Dataset items
----------
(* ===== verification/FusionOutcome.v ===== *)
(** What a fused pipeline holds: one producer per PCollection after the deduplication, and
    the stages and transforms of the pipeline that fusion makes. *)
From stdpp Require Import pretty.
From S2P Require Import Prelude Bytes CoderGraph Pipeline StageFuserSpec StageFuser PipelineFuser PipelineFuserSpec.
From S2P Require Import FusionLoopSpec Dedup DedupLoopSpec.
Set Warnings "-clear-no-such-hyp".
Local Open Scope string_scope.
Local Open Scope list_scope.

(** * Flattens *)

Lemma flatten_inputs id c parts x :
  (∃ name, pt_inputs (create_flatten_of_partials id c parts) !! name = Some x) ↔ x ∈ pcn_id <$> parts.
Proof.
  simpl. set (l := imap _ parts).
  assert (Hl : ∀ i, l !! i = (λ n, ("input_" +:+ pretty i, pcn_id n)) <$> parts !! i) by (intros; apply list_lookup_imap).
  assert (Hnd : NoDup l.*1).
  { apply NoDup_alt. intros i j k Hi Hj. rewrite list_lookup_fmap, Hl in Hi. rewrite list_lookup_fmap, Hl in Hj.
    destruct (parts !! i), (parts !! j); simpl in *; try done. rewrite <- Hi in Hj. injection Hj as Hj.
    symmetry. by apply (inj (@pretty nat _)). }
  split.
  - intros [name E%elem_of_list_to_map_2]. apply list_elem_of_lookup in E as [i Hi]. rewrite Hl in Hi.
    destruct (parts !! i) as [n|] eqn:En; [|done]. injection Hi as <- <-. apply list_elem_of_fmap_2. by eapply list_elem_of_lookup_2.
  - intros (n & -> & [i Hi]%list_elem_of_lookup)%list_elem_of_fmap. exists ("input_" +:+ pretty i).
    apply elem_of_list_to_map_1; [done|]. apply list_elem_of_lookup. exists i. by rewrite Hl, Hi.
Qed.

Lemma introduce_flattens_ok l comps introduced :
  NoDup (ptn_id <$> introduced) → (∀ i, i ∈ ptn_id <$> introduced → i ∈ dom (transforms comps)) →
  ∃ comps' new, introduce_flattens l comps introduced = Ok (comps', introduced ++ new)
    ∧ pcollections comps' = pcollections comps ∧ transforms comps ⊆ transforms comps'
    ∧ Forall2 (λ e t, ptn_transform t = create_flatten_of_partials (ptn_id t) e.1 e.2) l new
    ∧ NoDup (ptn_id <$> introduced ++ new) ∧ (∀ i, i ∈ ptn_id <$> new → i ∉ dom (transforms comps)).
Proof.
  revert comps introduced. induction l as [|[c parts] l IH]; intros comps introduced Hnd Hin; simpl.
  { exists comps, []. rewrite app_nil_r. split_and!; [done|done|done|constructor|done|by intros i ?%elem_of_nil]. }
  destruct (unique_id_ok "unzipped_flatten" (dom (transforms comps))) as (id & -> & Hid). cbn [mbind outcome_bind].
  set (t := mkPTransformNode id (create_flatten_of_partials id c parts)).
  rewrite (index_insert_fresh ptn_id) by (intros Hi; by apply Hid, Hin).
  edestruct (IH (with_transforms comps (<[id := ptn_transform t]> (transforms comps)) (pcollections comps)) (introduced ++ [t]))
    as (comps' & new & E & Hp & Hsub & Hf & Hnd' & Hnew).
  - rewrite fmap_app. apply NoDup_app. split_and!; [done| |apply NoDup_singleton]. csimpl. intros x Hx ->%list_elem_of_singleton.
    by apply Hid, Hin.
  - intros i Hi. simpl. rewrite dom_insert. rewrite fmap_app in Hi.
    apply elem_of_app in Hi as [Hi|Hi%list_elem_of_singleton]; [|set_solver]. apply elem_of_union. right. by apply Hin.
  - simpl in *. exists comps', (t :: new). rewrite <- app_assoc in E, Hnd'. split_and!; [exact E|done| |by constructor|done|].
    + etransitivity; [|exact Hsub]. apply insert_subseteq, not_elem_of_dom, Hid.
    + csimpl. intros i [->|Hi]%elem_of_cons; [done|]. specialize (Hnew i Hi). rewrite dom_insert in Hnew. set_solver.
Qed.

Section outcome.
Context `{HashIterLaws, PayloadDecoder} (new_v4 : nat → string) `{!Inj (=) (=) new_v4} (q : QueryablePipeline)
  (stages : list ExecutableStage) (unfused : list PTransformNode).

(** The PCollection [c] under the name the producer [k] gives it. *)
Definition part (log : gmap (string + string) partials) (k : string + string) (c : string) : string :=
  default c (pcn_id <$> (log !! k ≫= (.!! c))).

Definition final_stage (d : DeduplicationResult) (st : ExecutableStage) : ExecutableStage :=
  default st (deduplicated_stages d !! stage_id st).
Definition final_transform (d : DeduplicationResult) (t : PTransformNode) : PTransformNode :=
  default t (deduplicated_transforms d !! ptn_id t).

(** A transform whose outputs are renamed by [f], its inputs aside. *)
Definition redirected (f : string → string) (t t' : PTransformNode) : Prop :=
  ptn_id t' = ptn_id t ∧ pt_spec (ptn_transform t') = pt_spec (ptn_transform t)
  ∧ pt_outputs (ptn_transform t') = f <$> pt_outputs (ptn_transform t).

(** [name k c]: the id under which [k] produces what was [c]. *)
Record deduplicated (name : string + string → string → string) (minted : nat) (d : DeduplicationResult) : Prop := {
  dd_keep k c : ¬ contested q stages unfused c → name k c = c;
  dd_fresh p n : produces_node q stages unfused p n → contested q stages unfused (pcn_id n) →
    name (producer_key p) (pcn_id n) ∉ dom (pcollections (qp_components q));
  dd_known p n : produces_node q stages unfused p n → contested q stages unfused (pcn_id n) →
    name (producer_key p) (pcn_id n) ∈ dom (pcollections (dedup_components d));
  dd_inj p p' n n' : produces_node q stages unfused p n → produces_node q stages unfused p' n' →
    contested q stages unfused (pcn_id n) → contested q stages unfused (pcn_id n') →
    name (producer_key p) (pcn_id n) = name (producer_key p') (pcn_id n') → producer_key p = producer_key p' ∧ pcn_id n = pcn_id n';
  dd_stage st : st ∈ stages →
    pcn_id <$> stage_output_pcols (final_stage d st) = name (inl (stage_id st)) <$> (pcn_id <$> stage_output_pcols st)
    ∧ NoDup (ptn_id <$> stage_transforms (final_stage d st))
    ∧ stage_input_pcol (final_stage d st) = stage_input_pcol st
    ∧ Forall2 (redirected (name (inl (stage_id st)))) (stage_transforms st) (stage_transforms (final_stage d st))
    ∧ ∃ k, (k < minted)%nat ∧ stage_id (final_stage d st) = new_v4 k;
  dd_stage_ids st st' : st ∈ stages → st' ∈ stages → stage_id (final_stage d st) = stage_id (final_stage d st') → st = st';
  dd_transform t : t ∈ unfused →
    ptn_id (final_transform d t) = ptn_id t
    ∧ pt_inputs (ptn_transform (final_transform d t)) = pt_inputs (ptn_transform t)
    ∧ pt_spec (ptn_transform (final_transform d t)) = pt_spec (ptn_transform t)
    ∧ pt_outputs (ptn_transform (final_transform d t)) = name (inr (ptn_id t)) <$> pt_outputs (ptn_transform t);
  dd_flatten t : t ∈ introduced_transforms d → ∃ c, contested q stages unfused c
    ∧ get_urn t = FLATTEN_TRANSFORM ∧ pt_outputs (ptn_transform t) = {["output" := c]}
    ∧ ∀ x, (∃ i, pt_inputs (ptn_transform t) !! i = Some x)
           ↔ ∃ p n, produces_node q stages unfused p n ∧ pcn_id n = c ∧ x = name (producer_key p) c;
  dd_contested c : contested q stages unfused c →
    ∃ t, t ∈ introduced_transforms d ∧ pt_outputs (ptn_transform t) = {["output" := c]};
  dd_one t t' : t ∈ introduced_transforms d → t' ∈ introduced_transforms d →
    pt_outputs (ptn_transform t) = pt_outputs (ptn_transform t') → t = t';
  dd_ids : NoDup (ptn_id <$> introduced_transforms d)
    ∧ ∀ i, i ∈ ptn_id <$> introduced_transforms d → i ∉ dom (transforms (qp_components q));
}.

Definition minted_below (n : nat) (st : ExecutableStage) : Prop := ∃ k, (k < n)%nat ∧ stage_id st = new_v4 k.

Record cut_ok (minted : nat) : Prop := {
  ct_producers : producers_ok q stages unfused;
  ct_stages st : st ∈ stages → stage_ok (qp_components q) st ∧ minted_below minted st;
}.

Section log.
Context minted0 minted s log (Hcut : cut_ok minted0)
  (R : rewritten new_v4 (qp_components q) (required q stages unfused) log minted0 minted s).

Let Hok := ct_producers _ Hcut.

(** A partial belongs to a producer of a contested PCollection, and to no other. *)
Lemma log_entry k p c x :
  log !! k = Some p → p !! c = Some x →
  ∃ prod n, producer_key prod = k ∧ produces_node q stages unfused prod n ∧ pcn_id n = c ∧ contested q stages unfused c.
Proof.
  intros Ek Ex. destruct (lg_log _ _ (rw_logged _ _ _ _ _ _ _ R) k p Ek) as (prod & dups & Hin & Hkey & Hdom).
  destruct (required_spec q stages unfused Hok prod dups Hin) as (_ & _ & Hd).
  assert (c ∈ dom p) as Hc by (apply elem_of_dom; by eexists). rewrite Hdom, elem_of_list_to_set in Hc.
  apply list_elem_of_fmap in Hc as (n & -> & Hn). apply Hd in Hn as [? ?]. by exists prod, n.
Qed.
----------
=== DIRECTIONS ===
Beginning at the line with "pt_outputs (ptn_transform t) = pt_outputs" and ending at the line with "intros Ek Ex.", reproduce each line of the data above exactly, and add no other lines.

=== SOLUTION TO THIS PROBLEM ===
    pt_outputs (ptn_transform t) = pt_outputs (ptn_transform t') → t = t';
  dd_ids : NoDup (ptn_id <$> introduced_transforms d)
    ∧ ∀ i, i ∈ ptn_id <$> introduced_transforms d → i ∉ dom (transforms (qp_components q));
}.

Definition minted_below (n : nat) (st : ExecutableStage) : Prop := ∃ k, (k < n)%nat ∧ stage_id st = new_v4 k.

Record cut_ok (minted : nat) : Prop := {
  ct_producers : producers_ok q stages unfused;
  ct_stages st : st ∈ stages → stage_ok (qp_components q) st ∧ minted_below minted st;
}.

Section log.
Context minted0 minted s log (Hcut : cut_ok minted0)
  (R : rewritten new_v4 (qp_components q) (required q stages unfused) log minted0 minted s).

Let Hok := ct_producers _ Hcut.

(** A partial belongs to a producer of a contested PCollection, and to no other. *)
Lemma log_entry k p c x :
  log !! k = Some p → p !! c = Some x →
  ∃ prod n, producer_key prod = k ∧ produces_node q stages unfused prod n ∧ pcn_id n = c ∧ contested q stages unfused c.
Proof.
  intros Ek Ex. destruct (lg_log _ _ (rw_logged _ _ _ _ _ _ _ R) k p Ek) as (prod & dups & Hin & Hkey & Hdom).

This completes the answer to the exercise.